Set down exactly the lines that run from the line with "by intros q" to the end of the data, and nothing else.

* _GIVEN RECORDS_
━━━━━━━━━━━━━━━━━━━━━━━━━━━━━━

Lemma kalloc_init_run fuel s :
  hart_ok (km_hart s) → (Z.to_nat 65536 < fuel)%nat →
  ∃ s', (kalloc_init1 kend fuel ;; kalloc_init2 kend fuel) s = Ret tt s' ∧
    kinv (reverse (pages kend (Z.to_nat ((PHYMEMEND - kend) / PAGESIZE)))) s'.
Proof.
  intros Hh Hf. pose proof npages1_eq as E1. pose proof npages2_eq as E2.
  pose proof ksecend_range as [[R1 R2] R3].
  assert (Hbound : (npages1 <= Z.to_nat 65536)%nat ∧ (npages2 <= Z.to_nat 65536)%nat).
  { revert kend_range E1 E2 R1 R2. unfold_layout. lia. }
  unfold kalloc_init1, kalloc_init2, set_freelist. rewrite pbind_assoc. prog_steps. cbn.
  set (s0 := KMem _ _ _ _).
  assert (I0 : kinv [] s0) by (split; try done; constructor).
  destruct (kfree_range_spec npages1 fuel kend (ksecend kend) [] s0 I0)
    as (s1 & Hr1 & I1 & _); try (unfold PAGESIZE in *; lia).
  { destruct (decide (npages1 = 0%nat)); [by right|left]. split; [|done].
    unfold PAGESIZE in *. lia. }
  { by intros q ?%not_elem_of_nil. }
  destruct (kfree_range_spec npages2 fuel (ksecend kend) PHYMEMEND
    (reverse (pages kend npages1) ++ []) s1 I1) as (s2 & Hr2 & I2 & _); try (unfold PAGESIZE in *; lia).
  { destruct (decide (npages2 = 0%nat)); [by right|left]. split; [|done].
    unfold PAGESIZE in *. lia. }
  { intros q. rewrite app_nil_r, elem_of_reverse, elem_of_pages. intros (i & Hi & ->).
    rewrite <- E1. unfold PAGESIZE. lia. }
  exists s2. rewrite (pbind_ok _ _ _ _ _ Hr1). split; [exact Hr2|].
  replace (Z.to_nat ((PHYMEMEND - kend) / PAGESIZE)) with (npages1 + npages2)%nat.
  - rewrite pages_app, reverse_app, E1. by rewrite app_nil_r in I2.
  - rewrite <- E2, <- E1. unfold PAGESIZE.
    replace (_ - kend) with ((npages1 + npages2) * 4096) by lia. rewrite Z.div_mul by lia. lia.
Qed.
End initspec.

(** ** Properties *)

Module KallocProps.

━━━━━━━━━━━━━━━━━━━━━━━━━━━━━━

* _TASK OUTPUT_
  { by intros q ?%not_elem_of_nil. }
  destruct (kfree_range_spec npages2 fuel (ksecend kend) PHYMEMEND
    (reverse (pages kend npages1) ++ []) s1 I1) as (s2 & Hr2 & I2 & _); try (unfold PAGESIZE in *; lia).
  { destruct (decide (npages2 = 0%nat)); [by right|left]. split; [|done].
    unfold PAGESIZE in *. lia. }
  { intros q. rewrite app_nil_r, elem_of_reverse, elem_of_pages. intros (i & Hi & ->).
    rewrite <- E1. unfold PAGESIZE. lia. }
  exists s2. rewrite (pbind_ok _ _ _ _ _ Hr1). split; [exact Hr2|].
  replace (Z.to_nat ((PHYMEMEND - kend) / PAGESIZE)) with (npages1 + npages2)%nat.
  - rewrite pages_app, reverse_app, E1. by rewrite app_nil_r in I2.
  - rewrite <- E2, <- E1. unfold PAGESIZE.
    replace (_ - kend) with ((npages1 + npages2) * 4096) by lia. rewrite Z.div_mul by lia. lia.
Qed.
End initspec.

(** ** Properties *)

Module KallocProps.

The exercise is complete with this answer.